Homem e mulher os criou

Homem e mulher os criou

Texto básico: 1 Coríntios 12.14-26

Leitura Diária
D Gn 1.26 – Imagem e semelhança
S Gn 2.4-17 – A criação do homem
T Gn 2.18-23 – A criação da mulher
Q Gn 2.24-25 – Uma só carne
Q Ef 5.22-33 – Mistério: Cristo e Igreja
S Os 2.16-20 – Deus, o esposo fiel
S Ap 19.7 – As bodas do Cordeiro

Introdução

Começamos mais um trimestre de estudos voltados, agora, para um tema sempre polêmico: a sexualidade. Nossa intenção é que você reveja ou conheça o que a Bíblia ensina a respeito da sexualidade humana. Deus se importa com nossa vida íntima e também deve ser obedecido e glorificado nela.

Apesar de haver diferenças óbvias entre homem e mulher, devemos reconhecer o ensino bíblico de que ambos são criados à imagem de Deus. Nesta primeira lição, abordaremos o que os une, isto é, o que torna homens e mulheres semelhantes. Nas próximas lições abordaremos o que os diferencia, para reconhecermos a sabedoria do nosso Deus na criação da sua obra prima: o ser humano (Sl 8.5).

I. Imagem e semelhança

O que significa ser imagem e semelhança de Deus? Apesar da complexidade desse tema, e também de suas várias nuances, podemos tratar resumidamente seus aspectos mais importantes.

Primeiramente destacamos que ser imagem e semelhança de Deus nos torna diferente de toda a sua criação. Enquanto realizava a obra da criação, Deus ordenava (haja) e tudo se realizava (houve) de modo consequente. No entanto, o relato da criação do homem apresenta uma característica especial pelo fato de Deus ter dito “façamos” (Gn 1.26). Como essa expressão não é usada para nenhuma outra criatura, ela torna o homem uma “classe especial” da criação (cf. Criados à imagem de Deus, de Anthony Hoekema, Cultura Cristã). Além disso, o pronome “nós” mostra a ideia de pluralidade de Pessoas, o que pode ser uma referência à Trindade, que fica mais clara na progressividade da revelação. A ideia é que Deus entrou em “conselho divino” como se, depois de ter criado todo o universo, houvesse um acordo entre as pessoas da Trindade para que fosse criada sua obra-prima – o ser humano (cf. Commentary on the first book of Moses called Genesis, João Calvino).

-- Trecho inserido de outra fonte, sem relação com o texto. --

(** ** [Association.describe] *)

(** The text of one item of a rule. *)
Definition item_description (self : Association) (item : Item) : string :=
  if bool_decide (size (fields self) = 1%nat) && negb (complement item)
  then name item else Item_describe item.

(** The inner loop and the join, on the cell [rule_row[index]]: a list of
    indices is iterated; the characters of a string and the other values
    raise [TypeError] (as a list index, or as not iterable). *)
Definition describe_cell (self : Association) (c : cell) : result string :=
  match c with
  | CIdx l =>
      description ← map_loop (λ item_index,
          item ← py_getitem (items self) item_index;
          Ok (item_description self item)) l;
      Ok (String.concat " & " description)
  | CStr "" => Ok ""
  | _ => Raise TypeError
  end.

(** One turn of [for index in range(1, 3)] on the list object [rule_row]:
    the content of the object after the turn, and how the turn ended. *)
Definition describe_slot (self : Association) (rule_row : list cell) (index : Z)
    : list cell * result unit :=
  match (c ← py_getitem rule_row index; describe_cell self c) with
  | Ok description => (<[Z.to_nat index := CStr description]> rule_row, Ok tt)
  | Raise e => (rule_row, Raise e)
  end.

(** The two turns: the final content of the list object. *)
Definition describe_list (self : Association) (rule_row : list cell)
    : list cell * result unit :=
  let '(row1, r1) := describe_slot self rule_row 1 in
  match r1 with
  | Ok _ => describe_slot self row1 2
  | Raise e => (row1, Raise e)
  end.

(** Rows are Python lists, mutable objects that callers hold by
    reference: the store maps a reference to the content of its list. *)
Definition ref := positive.

Record store := {
  this : Association;
  lists : gmap ref (list cell);
}.

(** [describe(rule_row)]: the list that [rule_row] refers to is updated
    in place and the same reference is returned. *)
Definition describe (rule_row : ref) (σ : store) : store * result ref :=
  let '(row, r) := describe_list (this σ) (default [] (lists σ !! rule_row)) in
  ({| this := this σ; lists := <[rule_row := row]> (lists σ) |},
   _ ← r; Ok rule_row).

(** ** [Association.rules_CSV] *)

(** The rows handed to [writer.writerow], in order, for the file
    [file_name].  [UnicodeWriter] (bigml/io.py) is not among the sources:
    opening the file is taken to succeed.  Text is modelled by its UTF-8
    bytes, so [item.encode("utf-8")] leaves a string cell as it is. *)
Definition rules_CSV (self : Association) (file_name : option string)
    (min_leverage min_strength min_support min_p_value : option float)
    (item_list : option (list pyobj))
    (filter_function : option (AssociationRule → bool))
    : result (list (list cell)) :=
  rules ← get_rules self min_leverage min_strength min_support min_p_value
             item_list filter_function;
  rules ← map_loop (λ rule,
               let '(rule_row, described) := describe_list self (to_CSV rule) in
               _ ← described; Ok rule_row) rules;
  match file_name with
  | None => Raise (ValueError "A valid file name is required to store the rules.")
  | Some _ => Ok ((CStr <$> RULE_HEADERS) :: rules)
  end.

O capítulo 2 do livro de Gênesis, em que Moisés detalha como o Senhor Deus criou o homem e a mulher, e o propósito para o qual foram criados (Gn 2.15-18), também evidencia que somos privilegiados.

Essa verdade nos afasta muito do conceito que o mundo quer impor a respeito de quem o ser humano é. De acordo com o pensamento vigente, o homem é simplesmente um “animal racional” (Homo sapiens), ou seja, ele não é tão diferente assim dos outros animais, sendo na verdade a obra mais sublime da evolução – que é despropositada e aleatória. Porque o homem compartilha esse passado com os outros seres viventes, e porque, segundo esse pensamento, seu comportamento hoje reflete muito esse processo, não há base alguma para nortear suas ações morais. Nesse sentido, não poderíamos nos queixar de nenhum comportamento antiético ou amoral.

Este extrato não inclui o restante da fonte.